Copy out the full set of records. Keep every word the same.

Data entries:
Content starts
(** The enforcer check: the call, and the switch on the decision's action,
    which has no default.  [env'] is the clock and the ids of the approval. *)
Definition enforce (env env' : call_env) (userID toolName : string) (args : list (string * json))
    (backendID justification requestBody : string) (opts : CallOptions) (e : t) : verdict * t :=
  let '((decision, err), e1) := handle env userID toolName args backendID justification opts e in
  let action := EnforcerDecision.act decision in
  let request queue :=
    match RequestApproval env' (approval_context userID toolName backendID justification args
            requestBody) (marshal_safety SafetyProfile.zero) (EnforcerDecision.PolicyID decision)
            (EnforcerDecision.Message decision) queue MatchContextPolicyHit e1 with
    | (Err err, e2) => (Stop (ApprovalFailed err), e2)
    | (Ok approvalID, e2) => (Stop (Queued approvalID queue), e2)
    end in
  if bool_decide (err <> None) && bool_decide (action = EmptyString) then (Proceed None, e1)
  else if bool_decide (action = ActionDeny) then
    (Stop (Denied (EnforcerDecision.Message decision) (EnforcerDecision.PolicyID decision)), e1)
  else if bool_decide (action = ActionPendingApproval) ||
          bool_decide (action = ActionPendingAdminApproval) then request "admin"
  else if bool_decide (action = ActionPendingUserApproval) then request "user"
  else if bool_decide (action = ActionWarn) then
    (Proceed (Some (EnforcerDecision.Message decision)), e1)
  else (Proceed None, e1).

(** Tools of the bridge itself and calls without a name are not checked. *)
Definition enforced (toolName : string) : bool :=
  negb (bool_decide (toolName = EmptyString)) && negb (has_prefix toolName "mcpbridge_").

(** Only the MCP handlers have to find the backend by the name. *)
Definition backend_of (visit : nat -> gset string -> list string) (toolName : string)
    (m : ToolMuxer.t St) : string :=
  if enforced toolName then
    match ToolMuxer.FindBackendForTool visit toolName m with
    | Ok (bid, _) => bid
    | Err _ => EmptyString
    end
  else EmptyString.

Definition skip_justification (st : St) (backendID : string) : bool :=
  if bool_decide (backendID = EmptyString) then false
  else match GetBackend st backendID with
       | Ok b => Backend.SkipJustification b
       | Err _ => false
       end.

(** The rest of the MCP handlers: the request goes to the backend the
    multiplexer finds, or to the default backend. *)
Definition forward (visit : nat -> gset string -> list string) (userID : string) (b : body)
    (m : ToolMuxer.t St) (warning : option string) : response :=
  match ToolMuxer.HandleToolsCall visit userID b m with
  | Ok (b', router, _) => Forwarded warning b' (PoolRouter.Backend router)
  | Err _ => Defaulted warning b
  end.

(** The check and what follows it. *)
Definition checked_call (env env' : call_env) (visit : nat -> gset string -> list string)
    (st : St) (m : ToolMuxer.t St) (userID toolName : string) (args : list (string * json))
    (justification requestBody : string) (b : body) (e : t) : response * t :=
  let backendID := backend_of visit toolName m in
  let opts := {| SkipJustification := skip_justification st backendID |} in
  if enforced toolName then
    match enforce env env' userID toolName args backendID justification requestBody opts e with
    | (Stop r, e1) => (r, e1)
    | (Proceed warning, e1) => (forward visit userID b m warning, e1)
    end
  else (forward visit userID b m None, e).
Content ends
**Your response**
(** The enforcer check: the call, and the switch on the decision's action,
    which has no default.  [env'] is the clock and the ids of the approval. *)
Definition enforce (env env' : call_env) (userID toolName : string) (args : list (string * json))
    (backendID justification requestBody : string) (opts : CallOptions) (e : t) : verdict * t :=
  let '((decision, err), e1) := handle env userID toolName args backendID justification opts e in
  let action := EnforcerDecision.act decision in
  let request queue :=
    match RequestApproval env' (approval_context userID toolName backendID justification args
            requestBody) (marshal_safety SafetyProfile.zero) (EnforcerDecision.PolicyID decision)
            (EnforcerDecision.Message decision) queue MatchContextPolicyHit e1 with
    | (Err err, e2) => (Stop (ApprovalFailed err), e2)
    | (Ok approvalID, e2) => (Stop (Queued approvalID queue), e2)
    end in
  if bool_decide (err <> None) && bool_decide (action = EmptyString) then (Proceed None, e1)
  else if bool_decide (action = ActionDeny) then
    (Stop (Denied (EnforcerDecision.Message decision) (EnforcerDecision.PolicyID decision)), e1)
  else if bool_decide (action = ActionPendingApproval) ||
          bool_decide (action = ActionPendingAdminApproval) then request "admin"
  else if bool_decide (action = ActionPendingUserApproval) then request "user"
  else if bool_decide (action = ActionWarn) then
    (Proceed (Some (EnforcerDecision.Message decision)), e1)
  else (Proceed None, e1).

(** Tools of the bridge itself and calls without a name are not checked. *)
Definition enforced (toolName : string) : bool :=
  negb (bool_decide (toolName = EmptyString)) && negb (has_prefix toolName "mcpbridge_").

(** Only the MCP handlers have to find the backend by the name. *)
Definition backend_of (visit : nat -> gset string -> list string) (toolName : string)
    (m : ToolMuxer.t St) : string :=
  if enforced toolName then
    match ToolMuxer.FindBackendForTool visit toolName m with
    | Ok (bid, _) => bid
    | Err _ => EmptyString
    end
  else EmptyString.

Definition skip_justification (st : St) (backendID : string) : bool :=
  if bool_decide (backendID = EmptyString) then false
  else match GetBackend st backendID with
       | Ok b => Backend.SkipJustification b
       | Err _ => false
       end.

(** The rest of the MCP handlers: the request goes to the backend the
    multiplexer finds, or to the default backend. *)
Definition forward (visit : nat -> gset string -> list string) (userID : string) (b : body)
    (m : ToolMuxer.t St) (warning : option string) : response :=
  match ToolMuxer.HandleToolsCall visit userID b m with
  | Ok (b', router, _) => Forwarded warning b' (PoolRouter.Backend router)
  | Err _ => Defaulted warning b
  end.

(** The check and what follows it. *)
Definition checked_call (env env' : call_env) (visit : nat -> gset string -> list string)
    (st : St) (m : ToolMuxer.t St) (userID toolName : string) (args : list (string * json))
    (justification requestBody : string) (b : body) (e : t) : response * t :=
  let backendID := backend_of visit toolName m in
  let opts := {| SkipJustification := skip_justification st backendID |} in
  if enforced toolName then
    match enforce env env' userID toolName args backendID justification requestBody opts e with
    | (Stop r, e1) => (r, e1)
    | (Proceed warning, e1) => (forward visit userID b m warning, e1)
    end
  else (forward visit userID b m None, e).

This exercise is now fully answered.